┌─ Data for the task

(** The fold of [Object.assign], one field at a time. *)
Lemma assign_fold_field {A : Type} (field : ISiteConfig -> option A)
    (l : list (string * ISiteConfig)) (init : ISiteConfig) :
  (forall acc cur, field (assign acc cur) = from_option Some (field acc) (field cur)) ->
  field (foldl (fun acc e => assign acc (snd e)) init l)
  = foldl (fun acc e => from_option Some acc (field (snd e))) (field init) l.
Proof.
  intros Hf. revert init. induction l as [|e l IH]; intros init; simpl; [done |].
  by rewrite IH, Hf.
Qed.

Lemma fold_field_none {A : Type} (field : ISiteConfig -> option A)
    (l : list (string * ISiteConfig)) (o : option A) :
  Forall (fun e => field (snd e) = None) l ->
  foldl (fun acc e => from_option Some acc (field (snd e))) o l = o.
Proof.
  revert o. induction l as [|e l IH]; intros o Hall; simpl; [done |].
  apply Forall_cons in Hall as [He Hall]. by rewrite He, IH.
Qed.

Lemma assign_fold_last_wins {A : Type} (field : ISiteConfig -> option A)
    (l : list (string * ISiteConfig)) :
  (forall acc cur, field (assign acc cur) = from_option Some (field acc) (field cur)) ->
  field empty_site_config = None ->
  last_wins field l (foldl (fun acc e => assign acc (snd e)) empty_site_config l).
Proof.
  intros Hf Hinit. split.
  - intros l1 e l2 v -> He Hall.
    rewrite (assign_fold_field field _ _ Hf), foldl_app. simpl.
    by rewrite He, fold_field_none.
  - intros Hall. by rewrite (assign_fold_field field _ _ Hf), fold_field_none.
Qed.

(** The order of the sort, with the default priority written out. *)
Lemma sort_by_priority_ascending (l : list (string * ISiteConfig)) :
  StronglySorted
    (fun e1 e2 => default 1 (priority (snd e1)) <= default 1 (priority (snd e2)))
    (sort_by_priority l).
Proof.
  apply Sorted_StronglySorted; [intros x y z; lia |].
  eapply Sorted_ind with (P := Sorted _); [constructor | | apply sort_by_priority_sorted].
  intros e l' _ Hs Hhd. constructor; [done |].
  destruct Hhd as [|e' l'' Hle]; constructor.
  unfold priority_le in Hle. by destruct (priority (snd e)), (priority (snd e')).
Qed.

Section SiteConfigResolverFacts.

Variable RegExp : string -> option (string -> bool).

Lemma filter_matching_ok (url : string) (entries : list (string * ISiteConfig)) :
  Forall (fun e => is_Some (RegExp (fst e))) entries ->
  filter_matching RegExp url entries
  = Ok (List.filter (matches_url RegExp url) entries).
Proof.
  induction entries as [|e entries IH]; intros Hall; simpl; [done |].
  apply Forall_cons in Hall as [[test He] Hall].
  unfold matches_url at 1. rewrite He, IH by done. simpl.
  by destruct (test url).
Qed.

(** A key that is not a pattern makes the resolver throw. *)
Lemma filter_matching_throws (url : string) (entries : list (string * ISiteConfig)) :
  Exists (fun e => RegExp (fst e) = None) entries ->
  filter_matching RegExp url entries = Throw SyntaxError.
Proof.
  induction entries as [|e entries IH]; intros Hex; simpl.
  - by apply Exists_nil in Hex.
  - destruct (RegExp (fst e)) as [test|] eqn:He; [| done].
    apply Exists_cons in Hex as [Hex | Hex]; [congruence |].
    by rewrite IH.
Qed.

(** C3: the resolver keeps the entries of the site table whose key, as a
    pattern, matches the URL, puts them in ascending order of priority, a
    missing priority counting as 1, and folds them in that order: every field
    of the result is the one of the last entry, in that order, that has it,
    and is missing if no matching entry has it.  A key that is no pattern
    makes the call throw the engine's [SyntaxError].  With [.*] (priority 0,
    canvas) and [example\.com] (priority 10, html), in either order in the
    table, the renderer for [http://example.com] is html and the one for
    [http://other.com] is canvas. *)
Theorem getConfForUrl_resolves :
  (forall (c : IConfig) (entries : list (string * ISiteConfig)) (url : string),
     localSettings c = Some entries ->
     (Exists (fun e => RegExp (fst e) = None) entries ->
      getConfForUrl RegExp (Some c) url = Throw SyntaxError)
     /\ (Forall (fun e => is_Some (RegExp (fst e))) entries ->
         exists sorted resolved,
           getConfForUrl RegExp (Some c) url = Ok resolved
           /\ Permutation (List.filter (matches_url RegExp url) entries) sorted
           /\ StronglySorted
                (fun e1 e2 => default 1 (priority (snd e1))
                              <= default 1 (priority (snd e2))) sorted
           /\ resolved = foldl (fun acc e => assign acc (snd e)) empty_site_config sorted
           /\ last_wins cmdline sorted resolved
           /\ last_wins content sorted resolved
           /\ last_wins priority sorted resolved
           /\ last_wins renderer sorted resolved
           /\ last_wins selector sorted resolved
           /\ last_wins takeover sorted resolved
           /\ last_wins filename sorted resolved))
  /\ (forall (everything example : string -> bool) (c : IConfig)
             (table : list (string * ISiteConfig)),
        RegExp ".*" = Some everything ->
        RegExp "example\.com" = Some example ->
        everything "http://example.com" = true ->
        everything "http://other.com" = true ->
        example "http://example.com" = true ->
        example "http://other.com" = false ->
        localSettings c = Some table ->
        Permutation example_entries table ->
        (exists resolved,
           getConfForUrl RegExp (Some c) "http://example.com" = Ok resolved
           /\ renderer resolved = Some "html")
        /\ (exists resolved,
              getConfForUrl RegExp (Some c) "http://other.com" = Ok resolved
              /\ renderer resolved = Some "canvas")).
Proof.
  split.
  - intros c entries url Hc. split.
    { intros Hex. unfold getConfForUrl. by rewrite Hc, filter_matching_throws. }
    intros Hall.
    exists (sort_by_priority (List.filter (matches_url RegExp url) entries)).
    eexists. split.
    { unfold getConfForUrl. rewrite Hc, filter_matching_ok by done. reflexivity. }
    split; [apply sort_by_priority_perm |].
    split; [apply sort_by_priority_ascending |].
    split; [done |].
    repeat split; by apply assign_fold_last_wins.
  - intros everything example c table Hany Hex H1 H2 H3 H4 Hc Hperm.
    unfold getConfForUrl. rewrite Hc.
    apply Permutation_length_2_inv in Hperm as [-> | ->]; simpl;
      rewrite Hany, Hex, H1, H2, H3, H4; simpl; split; eexists; by split.
Qed.

End SiteConfigResolverFacts.

Example RegExp_fragment_example :
  (fun test => (test "http://example.com", test "http://other.com"))
    <$> RegExp_fragment "example\.com"
  = Some (true, false).
Proof. reflexivity. Qed.

Lemma getConfForUrl_resolves_witness :
  (exists sorted resolved,
     getConfForUrl RegExp_fragment (Some example_conf_reversed) "http://example.com"
     = Ok resolved
     /\ Permutation [ ("example\.com", site_entry 10 "html");
                      (".*", site_entry 0 "canvas") ] sorted
     /\ StronglySorted
          (fun e1 e2 => default 1 (priority (snd e1))
                        <= default 1 (priority (snd e2))) sorted
     /\ resolved = foldl (fun acc e => assign acc (snd e)) empty_site_config sorted
     /\ last_wins renderer sorted resolved)
  /\ getConfForUrl RegExp_fragment (Some broken_conf) "http://example.com"
     = Throw SyntaxError
  /\ (exists resolved,
        getConfForUrl RegExp_fragment (Some example_conf) "http://example.com" = Ok resolved
        /\ renderer resolved = Some "html")
  /\ (exists resolved,
        getConfForUrl RegExp_fragment (Some example_conf) "http://other.com" = Ok resolved
        /\ renderer resolved = Some "canvas")
  /\ (exists resolved,
        getConfForUrl RegExp_fragment (Some example_conf_reversed) "http://example.com"
        = Ok resolved
        /\ renderer resolved = Some "html")
  /\ (exists resolved,
        getConfForUrl RegExp_fragment (Some example_conf_reversed) "http://other.com"
        = Ok resolved
        /\ renderer resolved = Some "canvas").
Proof.
  destruct (getConfForUrl_resolves RegExp_fragment) as [Hgeneral Hexample].
  split; [| split].
  - destruct (Hgeneral example_conf_reversed _ "http://example.com" eq_refl)
      as [_ Hok].
    destruct Hok as (sorted & resolved & H1 & H2 & H3 & H4 & _ & _ & _ & H5 & _).
    + repeat constructor; vm_compute; eexists; reflexivity.
    + exists sorted, resolved.
      split; [exact H1 |]. split; [exact H2 |]. split; [exact H3 |].
      split; [exact H4 | exact H5].
  - destruct (Hgeneral broken_conf _ "http://example.com" eq_refl) as [Hthrow _].
    apply Hthrow. apply Exists_cons_tl, Exists_cons_hd. reflexivity.
  - destruct (Hexample _ _ example_conf _ eq_refl eq_refl eq_refl eq_refl eq_refl eq_refl
                eq_refl (Permutation_refl _)) as [Ha Hb].
    destruct (Hexample _ _ example_conf_reversed _ eq_refl eq_refl eq_refl eq_refl eq_refl
                eq_refl eq_refl (perm_swap _ _ _)) as [Hc Hd].
    split; [exact Ha |]. split; [exact Hb |]. split; [exact Hc | exact Hd].
Defined.

(** ** The defaulting merge *)

Lemma makeDefaults_accepts (obj : value) (name : string) (d : value) :
  makeDefaults obj name d
  = cur ← get_prop obj name; if accepts cur d then Ok obj else set_prop obj name d.
Proof.
  unfold makeDefaults, accepts. destruct (get_prop obj name) as [cur|]; simpl; [| done].
  destruct (is_undefined_value cur); simpl; [done |].
  destruct (String.eqb (typeof cur) (typeof d)); simpl; [| done].
  by destruct (Bool.eqb (isArray cur) (isArray d)).
Qed.

Lemma with_props_id (obj : value) (props : gmap string value) :
  props_of obj = Some props -> with_props obj props = obj.
Proof. destruct obj; simpl; congruence. Qed.

Lemma props_of_with_props (obj : value) (props props' : gmap string value) :
  props_of obj = Some props -> props_of (with_props obj props') = Some props'.
Proof. by destruct obj. Qed.

Lemma with_props_twice (obj : value) (props props' : gmap string value) :
  with_props (with_props obj props) props' = with_props obj props'.
Proof. by destruct obj. Qed.

Lemma accepts_with_props (obj d : value) (props props' : gmap string value) :
  props_of obj = Some props -> accepts (with_props obj props') d = accepts obj d.
Proof. by destruct obj. Qed.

└─

Only the lines containing "test" are needed; copy each of them from the data.

  apply Forall_cons in Hall as [[test He] Hall].
  by destruct (test url).
  - destruct (RegExp (fst e)) as [test|] eqn:He; [| done].
  (fun test => (test "http://example.com", test "http://other.com"))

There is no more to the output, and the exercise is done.